Tout ici est riche, subtil, profond et juste. Ce roman est celui du destin d‘une femme agrégée et lettrée qui a, entre autres, assuré l’éditions des romans de Romain Gary à la Pléiade à la suite de sa thèse sur Gracq. De nombreux ouvrages qui se couronnent par ce nouveau roman.
Après son éducation et son mariage avec Monsieur de Rosemonde, elle a appris à se servir de sa raison « pour tâcher de venir à bout des écarts du cœur et des fantaisies de l’imagination. »
Pour la suite de sa propre histoire, l’auteure apprend de sa vie, de ses guides mais aussi de la présence de la mort pour ce qui est d’elle comme de la vie, même si elle ne s’est jamais résolue aux vues de la religion, « ni [n’a pu] concevoir de bonne foi comment la vie de mon âme pourrait se poursuivre privée de ce qui nourrit son sentiment », écrit-elle.
Dans sa longue existence, elle a vu celles et ceux qui ont disparu mais sans « les abandonner à une absence sans recours.
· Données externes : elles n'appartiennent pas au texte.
Lemma CampaignFuel_goes fuel t r : voters_of r = conf -> runs (goes (Z.of_nat fuel + 1)) r (CampaignFuel fuel t).
Proof.
  revert t r. induction fuel as [|fuel IH]; intros t r Hv; cbn [CampaignFuel]; [by intros a r'|].
  set (n := Z.of_nat fuel + 1) in *. replace (Z.of_nat (Datatypes.S fuel) + 1) with (1 + n) by lia. unfold CampaignWith.
  apply runs_goes_bind; [lia|lia| |].
  { destruct (bool_decide _); unfold this; [apply (runs_goes_weaken 0); [lia|]; by_quiet|]. then_quiet. by apply BecomeCandidate_goes. }
  intros [vote_msg term] r1 E1 a r' E R1. unfold this in E. rewrite bind_get in E.
  assert (H1 : voters_of r1 = conf /\ (state_ r1 = Candidate \/ state_ r1 = PreCandidate) /\ vote_msg <> MsgRequestVoteResponse /\ vote_msg <> MsgAppend).
  { destruct (bool_decide _); apply bind_Ret in E1 as (? & r2 & E2 & E1); unfold this in E1; rewrite bind_get in E1; injection E1 as <- _ <-.
    - split; [by rewrite (BecomePreCandidate_voters _ _ _ E2)|]. split; [|done]. right.
      unfold BecomePreCandidate, this in E2. rewrite bind_get in E2. apply bind_Ret in E2 as (? & ? & _ & E2). cbn in E2. by injection E2 as _ <-.
    - unfold BecomeCandidate, this in E2. rewrite bind_get in E2. apply bind_Ret in E2 as (? & ? & E0 & E2). apply assert_Ret in E0 as [_ [= -> ->]].
      apply bind_Ret in E2 as (? & r3 & E3 & E2). pose proof (Reset_voters _ _ _ _ E3) as Hr. cbn in E2. injection E2 as _ <-.
      split; [unfold same_voters, voters_of in *; cbn; congruence|]. by split; [left|]. }
  destruct H1 as (Hv1 & Hst & Hm1 & Hm2). revert R1. revert a r' E. as_run (goes n).
  apply goes_then; [lia| | | |]; [apply PollWith_goes; [lia|apply IH|done|done|by intros; left]|intros ?..].
  - pres_tac ltac:(first [by apply send_vote_requests_civic | civic_leaf]).
  - pres_tac up_leaf.
  - pres_tac ltac:(first [by apply send_vote_requests_held | held_leaf]).
Qed.

Lemma Hup_goes b r : voters_of r = conf -> runs (goes 3) r (Hup b).
Proof.
  intros Hv a r' E. unfold Hup, this in E. rewrite bind_get in E. cbv zeta in E.
  destruct (is_role Leader r); [injection E as _ <-; apply (goes_weaken 0); [lia|reflexivity]|]. revert a r' E. as_run (goes (0 + 3)).
  apply runs_goes_bind; [lia|lia|by_quiet|]. intros pending r1 E1. pose proof (HasUnappliedConfChanges_voters _ _ _ _ _ _ E1) as Hv1.
  assert (Hv2 : voters_of r1 = conf) by (by rewrite Hv1).
  destruct pending; [intros a r' [= _ <-]; apply (goes_weaken 0); [lia|reflexivity]|].
  destruct b; [|destruct (pre_vote_ r)]; exact (CampaignFuel_goes 2 _ _ Hv2).
Qed.

Lemma Hup_when_goes b c r : voters_of r = conf -> runs (goes 3) r (when b (Hup c)).
Proof.
  intros Hv. destruct b; unfold when; [by apply Hup_goes|]. intros a r' [= _ <-]. apply (goes_weaken 0); [lia|reflexivity].
Qed.

Lemma StepVote_fair m r a r' : (m_type m = MsgRequestVote -> m_term m <> 0 -> m_term m = term_ r) -> StepVote m r = Ret (a, r') -> fair r r'.
Proof.
  intros Ht E. unfold StepVote in E. apply bind_Ret in E as (granted & r1 & E1 & E). apply getsO_Ret in E1 as (? & _ & [= <- ->]).
  apply bind_Ret in E as (resp & r1 & E1 & E). apply getsO_Ret in E1 as (? & Er & [= <- ->]). cbv zeta in E.
  assert (Hcivic : forall A (k : M (Raft S) A) x, pres civic k -> k r = Ret (x, r') -> fair r r').
  { intros A k x Hk Ek. apply hushed_fair. by destruct (Hk _ _ _ Ek). }
  destruct granted.
  2:{ eapply Hcivic; [|exact E]. unfold this. pres_tac ltac:(first [civic_leaf | apply send_civic; unfold is_grant; cbn; by rewrite andb_false_r]). }
  destruct (m_type m) eqn:T; try done; injection Er as <-; [|eapply Hcivic; [|exact E]; pres_tac civic_leaf].
  apply bind_Ret in E as (? & r1 & E1 & E). cbn in E. injection E as _ <-. unfold send in E1.
  apply bind_Ret in E1 as (g & r2 & E2 & E1). apply getsO_Ret in E2 as (? & E2 & [= <- ->]). injection E1 as _ <-.
  pose proof (stamp_kind _ _ _ E2) as (_ & _ & To & _ & Tm). specialize (Tm eq_refl). cbn in To, Tm.
  assert (Hnz : m_term m <> 0) by (intros E0; unfold stamp in E2; cbn in E2; by rewrite E0 in E2).
  intros y Hx. cbn in *. rewrite ballots_app in Hx. apply elem_of_app in Hx as [Hx|Hx]; [by left|right].
  apply list_elem_of_filter in Hx as [_ Hx]. apply list_elem_of_singleton in Hx as ->. split; [|done]. rewrite Tm. auto.
Qed.

Lemma StepVote_goes m r : voters_of r = conf -> (m_type m = MsgRequestVote -> m_term m <> 0 -> m_term m = term_ r) ->
  runs (goes 0) r (StepVote m).
Proof.
  intros Hv Ht a r' E. apply goes_move. intros [Rok Rid Rb Rs]. destruct (StepVote_up _ _ _ _ E Rok) as [Hok M].
  pose proof (StepVote_sits conf cast sent m r Ht _ _ E ltac:(by constructor)) as Hs.
  destruct (StepVote_held _ _ _ _ E) as [_ Sd]; [apply (ok_log _ _ Rok)|done|].
  split; [done|]. split; [done|]. split; [done|]. split; [apply Sd|]. split; [by eapply StepVote_fair|]. apply mv_quiet; [|done].
  eapply StepVote_civil; exact E.
Qed.

(** ** What a follower takes over *)

Definition snapshot_piece (s : Snapshot) : LogView := mkView (sn_index s) (Some (sn_term s)) [].

Lemma MaybeAppend_goes m r : batch_ok (m_index m) (m_log_term m) (m_entries m) -> m_type m = MsgAppend ->
  (carries m -> given (piece_of m)) -> state_ r <> Leader -> committed_ (raft_log_ r) <= m_index m ->
  runs (goes (zlen (m_entries m))) r (on_log (MaybeAppend (m_index m) (m_log_term m) (m_commit m) (m_entries m))).
Proof.
  intros Hb Ht Hg Hs Hc a r' E. apply goes_move. intros [Rok Rid Rb Rs]. pose proof (on_log_civic _ _ _ _ E) as Cv.
  apply zoom_Ret in E as (x & l' & E & [= _ ->]). pose proof (MaybeAppend_up _ _ _ _ _ _ _ Hb Hc E) as Hup. pose proof Rok as [Rl Rt Rtr Rlr Rp Rc Rr Rto].
  destruct (Hup Rl Rlr) as [Hl Mv]. pose proof (lm_last _ _ _ Mv). set (r' := r <| core_ := _ |>) in *.
  assert (M : node_moves (zlen (m_entries m)) r r') by (constructor; cbn; try done; lia).
  split; [constructor; cbn; try done; lia|]. split; [done|]. split; [by eapply civic_seat|]. split; [done|]. split; [apply hushed_fair, Cv|].
  destruct (MaybeAppend_joined _ _ _ _ _ _ _ Rl Hb Hc E) as [Hv|(Hne & p & Hj)].
  - apply mv_quiet; [by apply civic_civil|]. constructor; cbn; auto.
  - apply (mv_take r r' (piece_of m) p); [by apply Hg|done|by apply civic_civil|done..].
Qed.

Lemma HandleAppendEntries_goes m r : batch_ok (m_index m) (m_log_term m) (m_entries m) -> m_type m = MsgAppend ->
  (carries m -> given (piece_of m)) -> state_ r <> Leader -> runs (goes (zlen (m_entries m))) r (HandleAppendEntries m).
Proof.
  intros Hb Ht Hg Hs a r' E. unfold HandleAppendEntries, this in E. rewrite bind_get in E. cbv zeta in E. revert a r' E. as_run (goes (zlen (m_entries m))).
  destruct (negb _); [apply (runs_goes_weaken 0); [lia|]; by_quiet|].
  destruct (Z.ltb_spec (m_index m) (committed_ (raft_log_ r))); [apply (runs_goes_weaken 0); [lia|]; by_quiet|].
  rewrite <- (Z.add_0_r (zlen _)). apply runs_goes_bind; [lia|lia|by apply MaybeAppend_goes|]. intros [res|e] r1 _; [|by intros a r'].
  apply pres_runs. set (reply := fun x => m_type x = MsgAppendResponse). apply (pres_bind_post _ _ _ reply).
  - by_quiet.
  - intros s x s' E. destruct (ma_term_matched res); [by injection E as <- _|].
    apply bind_Ret in E as (? & s1 & _ & E). apply bind_Ret in E as ([hi ht] & s2 & _ & E). destruct ht; [|done]. by injection E as <- _.
  - intros x Hx. apply pres_this. intros r2. apply pres_runs, pres_quiet; [apply send_civic|apply send_up|apply send_held; cbn; by rewrite Hx].
    unfold is_grant. cbn. by rewrite Hx.
Qed.

Lemma Restore_view snapshot r b r' : 0 <= sn_index snapshot < u64max -> node_ok (sn_index snapshot) r -> batch_append_ r = false ->
  Restore snapshot r = Ret (b, r') ->
  steady r r' \/ state_ r = Follower /\ view r' = snapshot_piece snapshot /\ batch_append_ r' = false /\ queues_from (view r') r r'.
Proof.
  intros Hi Hok B E. unfold Restore, this in E. rewrite bind_get in E. cbv zeta in E. destruct (ok_log _ _ Hok) as [W C].
  assert (Hheld : forall A (m : M (Raft S) A) a, pres held m -> m r = Ret (a, r') -> steady r r').
  { intros A m a Hm Em. by destruct (Hm _ _ _ Em W B). }
  destruct (_ <? _); [left; by injection E as _ <-|]. destruct (negb (is_role Follower r)) eqn:Hf.
  { left. eapply Hheld; [|exact E]. pres_tac held_leaf. }
  apply negb_false_iff, bool_decide_eq_true in Hf. destruct (negb _); [left; by injection E as _ <-|].
  apply bind_Ret in E as (matches & r1 & E1 & E).
  assert (Hr : r1 = r) by (destruct (_ =? _); [by apply getsO_Ret in E1 as (? & _ & [= _ ->])|by injection E1]).
  rewrite Hr in E. destruct matches; [left; eapply Hheld; [|exact E]; pres_tac held_leaf|].
  apply bind_Ret in E as ([res t] & r2 & E2 & E). apply getsO_Ret in E2 as (x & _ & [= <- ->]). destruct res; [|left; by injection E as _ <-].
  apply bind_Ret in E as (res & r2 & E2 & E). unfold on_log in E2. apply zoom_Ret in E2 as (y & l' & E2 & [= -> ->]).
  destruct (Restore_up _ _ _ _ Hi E2 (conj W C) (ok_log_room _ _ Hok)) as [[W' _] _].
  destruct (LogSafety.Restore_run _ _ _ _ Hi E2) as [[He ->]|(-> & _ & ->)].
  { left. destruct y as [[]|]; [done|]. injection E as _ <-. constructor; cbn; auto. }
  right. match type of E with ?f ?x = _ => set (r3 := x) in E; assert (Hh : pres held f) by pres_tac held_leaf end.
  destruct (Hh _ _ _ E W' B) as [_ [V3 B3 Q3]]. rewrite V3. split; [done|]. split; [done|]. split; [by rewrite B3|]. exact Q3.
Qed.

Lemma Restore_goes snapshot r : 0 <= sn_index snapshot < u64max -> given (snapshot_piece snapshot) ->
  runs (goes (1 + sn_index snapshot)) r (Restore snapshot).
Proof.
  intros Hi Hg b r' E. apply goes_move. intros [Rok Rid Rb Rs]. destruct (Restore_snapshot_up snapshot Hi _ _ _ E Rok) as [Hok M].
  pose proof (Restore_civic _ _ _ _ E) as Cv. assert (Hs : seat r') by (by eapply civic_seat).
  destruct (Restore_view snapshot r b r' Hi ltac:(eapply node_ok_weaken; [|exact Rok]; lia) Rb E) as [Sd|(Hf & Hv & Hb & Hq)].
  - split; [done|]. split; [done|]. split; [done|]. split; [apply Sd|]. split; [apply hushed_fair, Cv|]. apply mv_quiet; [by apply civic_civil|done].
  - split; [done|]. split; [done|]. split; [done|]. split; [congruence|]. split; [apply hushed_fair, Cv|]. apply (mv_restore r r' (snapshot_piece snapshot)); try done.
    + by rewrite Hv.
    + by apply civic_civil.
    + intros Hl. apply (cv_leader _ _ Cv) in Hl as [Hl _]. congruence.
    + congruence.
Qed.

Lemma HandleSnapshot_goes m r : 0 <= sn_index (m_snapshot m) < u64max -> given (snapshot_piece (m_snapshot m)) ->
  runs (goes (1 + sn_index (m_snapshot m))) r (HandleSnapshot m).
Proof. intros Hi Hg. unfold HandleSnapshot, this. then_quiet. by apply Restore_goes. Qed.

(** ** Messages *)

(** The parts of logs in a message are given. *)
Definition carried (m : Message) : Prop :=
  (carries m -> given (piece_of m)) /\ (m_type m = MsgSnapshot -> given (snapshot_piece (m_snapshot m))).

Lemma ok_goes n m r : 0 <= n -> runs (goes n) r m -> runs (goes n) r (ok m).
Proof. intros Hn Hm. unfold ok. then_quiet. done. Qed.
A travers « la persistance pâlie d’un souvenir sans pareil », elle a su sauver son système.
Elle le juge parfois infirme ou hérétique, mais elle s’accorde au destin afin de trouver le moyen de vivre « sans les objets de mon affection, puisque décidément l’ordonnance des choses, qu’il m’arrive de nommer la Providence, a voulu que l’énergie aveugle de la vie l’emportât toujours chez moi sur le cruel chagrin de leur perte. »
Un tour d’esprit mélancolique et songe-creux se tire de ce qui fut et donne à ce roman une puissance d’être et une force d’opiniâtreté qui emporte le texte d’un temps à l’autre pour que le désir puisse vaincre les maux notamment par la grâce de ce qui fut et donne là une dimension de sur-vie.
Emerge donc toujours un personnage féminin qui perdure. Elle en ignore le contexte tout en conservant sa trace fantomatique entre des sortes d’idoles pour ce roman à religion païenne.
L’auteure en reste une prêtresse libératrice, gorgeant les clés de voûtes de sa nouvelle cathédrale. Condensations et déplacements créent une pluie, un ruissellement dont le cercle ne cesse de s’agrandir. Mais une forme d’espérance règne car l’écriture se savoure. Elle permet de sauver dans l’écart et aussi dans le sein d’une précieuse intimité.
jean-paul gavard-perret
Marie-Anne Toulouse , Histoire de Madame Rosemonde, L’Atelier Contemporain, Strasbourg, 2024, 176 p. — 25,00 €.